With the support of more elected New Democrats than any other candidate, Jagmeet Singh appears to be the party establishment's betting favourite to take the leadership.
But it is not yet clear whether the NDP's grassroots will follow suit.
Prior to his withdrawal last week from the race to replace Tom Mulcair as NDP leader, Peter Julian topped the ranking of endorsements. That title now goes to Singh.
Including current and former legislators from both the provincial and federal wings of the NDP, Singh has 17 endorsements — well ahead of Charlie Angus's 11, Guy Caron's five and Niki Ashton's four.
While endorsements only go so far in delivering actual votes to a candidate, they can be a barometer of who those within the party hierarchy think is most likely to win.
Singh surged ahead on Tuesday when he announced the endorsement of a clutch of B.C. MLAs, many of whom are expected to be tapped for cabinet when provincial NDP Leader John Horgan is sworn in as premier next week.
As memberships between the provincial and federal wings of the NDP are shared, endorsements from those provincial wings can carry as much weight as the backing of a federal bigwig.
Singh's announcement came just days after Julian's departure from the race. Up until March 31, the last date for which fundraising data is available, Julian was the most successful fundraiser in his home province of British Columbia by a significant margin. The endorsements suggest Singh is well-placed to pick up much of that support.
B.C. is likely to carry a lot of weight in the federal NDP leadership race, as the province is over-represented in the party's membership rolls. So far, two-thirds of Singh's endorsements have come from B.C. — a good problem to have in a vote that gives every ballot cast equal weight.
This is in contrast to the recent Conservative leadership vote, in which each of Canada's 338 ridings were weighted equally regardless of the number of members it had.
Singh's Quebec question
But while Singh could scoop up Julian's support in British Columbia, he may not have as much success in the other province where Julian had shown some strength.
Nearly all of Julian's endorsements at the time of his withdrawal were from Quebec, where he had spent many years as a party organizer. Julian had also come in second in fundraising in the province, behind native-son Caron.
Singh has only one endorsement from Quebec, from former MP Mylène Freeman.
There have also been media reports of concerns among Quebec New Democrats about the Ontario MPP's potential appeal in the province.
A practising Sikh, Singh wears a turban. A recent Angus Reid Institute poll found that just 36 per cent of Quebecers would consider voting for a party led by a man wearing a religious head-covering — 20 points less than across Canada as a whole.
But if this is a real problem for Singh, it may prove to be an insignificant one. Quebec is not expected to play a big role in choosing the next NDP leader, as its share of the total membership may end up being in the single-digits. By comparison, a solid majority of voting members will likely hail from B.C. and Ontario, the sources of 15 of Singh's 17 endorsements.
The clearest signal of Singh's appeal — in Quebec and elsewhere — will come on July 31, when Elections Canada releases the next tranche of fundraising data.

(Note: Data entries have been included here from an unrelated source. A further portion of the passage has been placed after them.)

(* ===== verification/Helpers.v ===== *)
(** * Helpers (src/helpers.c)

    [ao_strchrnul] and [ao_randname]; the clock and the thread id are parameters. *)
From Stdlib Require Import Strings.Ascii Strings.String.
From S2P Require Import Prelude CMem CCmd CLib.

(** The real-time clock, as seconds and nanoseconds, and the thread id. *)
Class ClockWorld (X : Type) := {
  clock_gettime : C X (Z * Z);
  gettid : C X Z
}.

Definition char_codes (s : string) : list Z :=
  map (fun c => Z.of_nat (nat_of_ascii c)) (list_ascii_of_string s).

Definition alphabet : list Z :=
  Eval vm_compute in char_codes "ABCDEFGHIJKLMNOPQRSTUVWXYZabcdefghijklmnopqrstuvwxyz0123456789".

Fixpoint strchrnul_loop (fuel : nat) (m : gmap Z Z) (a target : Z) : option Z :=
  match fuel with
  | O => None
  | S fuel' =>
      match m !! a with
      | None => None
      | Some c => if negb (c =? 0) && negb (c =? target) then strchrnul_loop fuel' m (a + 1) target
                  else Some a
      end
  end.

Section Definitions.
Context {X : Type} `{!ClockWorld X}.

(** The conversion of [c] to [unsigned char]. *)
Definition ao_strchrnul (s c : Z) : C X Z :=
  reads (fun m => strchrnul_loop (S (size m)) m s (c `mod` 256)).

Definition next_value (value i : Z) : Z :=
  Z.lxor (Z.lxor (Z.shiftr value 5) (u64 (Z.shiftl value 11))) (u64 (i * 97 + 13)).

(** The [n] turns of the loop from [i]. *)
Fixpoint randname_loop (n : nat) (i : Z) (template_buf value : Z) : C X unit :=
  match n with
  | O => ret tt
  | S n' =>
      match alphabet !! Z.to_nat (value `mod` Z.of_nat (length alphabet)) with
      | None => undef
      | Some c =>
          do* store_byte (template_buf + i) c in
          randname_loop n' (i + 1) template_buf (next_value value i)
      end
  end.

Definition ao_randname (template_buf : Z) : C X unit :=
  let* ' (sec, nsec) := clock_gettime in
  let* tid := gettid in
  let value := Z.lxor (Z.lxor (u64 sec) (u64 nsec)) (u64 (u64 tid * 65537)) in
  randname_loop 6 0 template_buf value.

End Definitions.

Section Specs.
Context {X : Type} `{!ClockWorld X}.

(** Where the search stops: at the first [c], or at the terminator. *)
Fixpoint stop_index (target : Z) (cs : list Z) : Z :=
  match cs with
  | [] => 0
  | c :: cs' => if c =? target then 0 else 1 + stop_index target cs'
  end.

Lemma strchrnul_loop_spec m a cs target fuel :
  cstring m a cs -> (length cs < fuel)%nat ->
  strchrnul_loop fuel m a target = Some (a + stop_index target cs).
Proof.
  intros [H HF]. revert a fuel H. induction HF as [|c cs Hc _ IH]; intros a fuel H Hf;
    (destruct fuel as [|fuel]; [cbn in Hf; lia|]); cbn [strchrnul_loop stop_index app] in *;
    apply holds_cons in H as [Hm H]; rewrite Hm.
  - cbn. f_equal. lia.
  - destruct (Z.eqb_spec c 0); [done|]. destruct (Z.eqb_spec c target); cbn [negb andb].
    + f_equal. lia.
    + rewrite IH; [f_equal; lia|done|cbn in Hf; lia].
Qed.

Lemma wp_strchrnul E a c cs (Q : Z -> st X -> Prop) s :
  cstring (mem s) a cs -> Q (a + stop_index (c `mod` 256) cs) s -> wp E (ao_strchrnul a c) Q s.
Proof.
  intros H HQ. eapply wp_reads; [|exact HQ]. apply strchrnul_loop_spec; [done|].
  pose proof (scan_fuel _ _ _ (proj1 H)) as Hf. rewrite length_app in Hf. cbn in Hf. lia.
Qed.

Lemma stop_index_bounds target cs : 0 <= stop_index target cs <= Z.of_nat (length cs).
Proof. induction cs as [|c cs IH]; cbn [stop_index length]; [lia|]. case_cmp; lia. Qed.

(** The alphabet is never left. *)
Lemma alphabet_lookup value :
  exists c, alphabet !! Z.to_nat (value `mod` Z.of_nat (length alphabet)) = Some c.
Proof.
  apply lookup_lt_is_Some_2. change (Z.of_nat (length alphabet)) with 62.
  change (length alphabet) with 62%nat. pose proof (Z.mod_pos_bound value 62). lia.
Qed.

Lemma randname_loop_wp E n i t value (s : st X) :
  mapped (mem s) (t + i) (Z.of_nat n) ->
  wp E (randname_loop n i t value) (fun _ s' => exists cs, length cs = n /\
    Forall (fun c => c ∈ alphabet) cs /\
    s' = St (write (mem s) (t + i) cs) (errno s) (ext s)) s.
Proof.
  revert i value s. induction n as [|n IH]; intros i value s Hm; cbn [randname_loop].
  { apply wp_ret. exists []. rewrite write_nil. by destruct s. }
  destruct (alphabet_lookup value) as [c Hc]. rewrite Hc. apply wp_bind, wp_store_byte; [apply Hm; lia|].
  eapply wp_mono; [apply IH; cbn [mem]|].
  { apply mapped_write. intros x Hx. apply Hm. lia. }
  intros _ s' (cs & Hl & HF & ->). cbn [mem errno ext]. exists (c :: cs).
  split_and!; [cbn; by rewrite Hl|constructor; [by eapply list_elem_of_lookup_2|done]|].
  change (c :: cs) with ([c] ++ cs). rewrite write_app. cbn [length]. do 2 f_equal. lia.
Qed.

(** A clock and a thread id that can be read without any effect but on [errno]. *)
Record quiet_clock : Prop := {
  qc_clock s : wp no_exit clock_gettime (fun _ s' => mem s' = mem s /\ ext s' = ext s) s;
  qc_tid s : wp no_exit gettid (fun _ s' => mem s' = mem s /\ ext s' = ext s) s
}.

Lemma alphabet_nonzero : Forall (fun c => c <> 0) alphabet.
Proof. apply (bool_decide_eq_true _). vm_compute. reflexivity. Qed.

Lemma randname_wp E t (s : st X) :
  quiet_clock -> mapped (mem s) t 6 ->
  wp E (ao_randname t) (fun _ s' => exists cs, length cs = 6%nat /\ Forall (fun c => c ∈ alphabet) cs /\
    mem s' = write (mem s) t cs /\ ext s' = ext s) s.
Proof.
  intros [Hc Ht] Hm. apply wp_bind. eapply wp_mono; [eapply (wp_exits no_exit); [apply Hc|done]|].
  intros [sec nsec] s1 [Hm1 Hx1]. apply wp_bind. eapply wp_mono; [eapply (wp_exits no_exit); [apply Ht|done]|].
  intros tid s2 [Hm2 Hx2]. eapply wp_mono; [apply randname_loop_wp; rewrite Z.add_0_r, Hm2, Hm1; exact Hm|].
  intros ? s' (cs & Hl & HF & ->). exists cs. cbn [mem ext]. rewrite Z.add_0_r.
  split_and!; [done|done|by rewrite Hm2, Hm1|by rewrite Hx2].
Qed.

End Specs.

(** ** Properties *)

(** C39: [ao_randname] replaces exactly the six bytes at its argument by letters and
    digits, whatever the clock and the thread id are: no index leaves the alphabet
    and no other byte changes. *)
Theorem randname_writes_six {X} `{!ClockWorld X} E t sec nsec tid (s s1 s2 : st X) :
  clock_gettime s = Ret ((sec, nsec), s1) -> gettid s1 = Ret (tid, s2) -> mapped (mem s2) t 6 ->
  wp E (ao_randname t) (fun _ s' => exists cs, length cs = 6%nat /\
    Forall (fun c => c ∈ alphabet) cs /\ s' = St (write (mem s2) t cs) (errno s2) (ext s2)) s.
Proof.
  intros H1 H2 Hm. unfold wp, ao_randname. rewrite (bind_ret _ _ _ _ _ H1).
  rewrite (bind_ret _ _ _ _ _ H2).
  pose proof (randname_loop_wp E 6 0 t
    (Z.lxor (Z.lxor (u64 sec) (u64 nsec)) (u64 (u64 tid * 65537))) s2) as H.
  rewrite Z.add_0_r in H. by apply H.
Qed.

(** ** Witness *)

#[local] Instance simple_clock : ClockWorld unit := {
  clock_gettime := ret (1700000000, 123456789);
  gettid := ret 4242
}.

Definition template_start : st unit := St (write ∅ 64 (replicate 6 88)) 0 tt.

Lemma randname_writes_six_witness :
  wp no_exit (ao_randname 64) (fun _ s' => exists cs, length cs = 6%nat /\
    Forall (fun c => c ∈ alphabet) cs /\
    s' = St (write (mem template_start) 64 cs) 0 tt) template_start.
Proof.
  apply (randname_writes_six no_exit 64 1700000000 123456789 4242 template_start template_start template_start);
    [reflexivity|reflexivity|].
  exact (holds_mapped _ _ _ (holds_write ∅ 64 (replicate 6 88))).
Defined.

Angus, Ashton lead poll of members
There are other signals that indicate Singh's appeal could be limited. A recent Mainstreet/iPolitics poll suggests that Singh is struggling among existing members of the NDP, while Angus and Ashton are well ahead.
The poll, which surveyed 1,445 party members (contacted from a list of NDP donors and five provincial party rolls), suggested that Angus led with 23 per cent support, followed by Ashton at 20 per cent.
Singh had just 7.5 per cent support, putting him narrowly ahead of Caron's six per cent.
A huge portion of those polled — some 36 per cent — were undecided, while Julian, who was still in the running when the poll was conducted, had 7.5 per cent of the vote.
Excluding the undecideds, both Angus and Ashton had more than 30 per cent support, putting them 20 points or more ahead of Singh.
But the poll surveyed only members with a past history with the party — a factor that Mainstreet recognized could mask Singh's support if he signs up new members who have no prior relationship with the NDP. The poll suggests this might be his only path to victory, as he has not resonated among existing members.
Turning perception into reality
The combination of endorsements, polling data and fundraising suggests that Angus is a serious contender. He paced the field in fundraising, leading up to March 31, before Singh had joined the race, and clearly has a solid base among the existing membership.
The Mainstreet poll also suggests Ashton could do significantly better than the six per cent of the vote she managed in her 2012 leadership bid — particularly if she combines existing membership support with new sign-ups of young Canadians, a demographic the 34-year-old has targeted.
But Singh needs to show strong fundraising numbers in order to back up his front-runner status, which, to date, has been based on the perception of his ability to win.
That is not a bad place to be in a leadership race. But eventually perception needs to be turned into reality.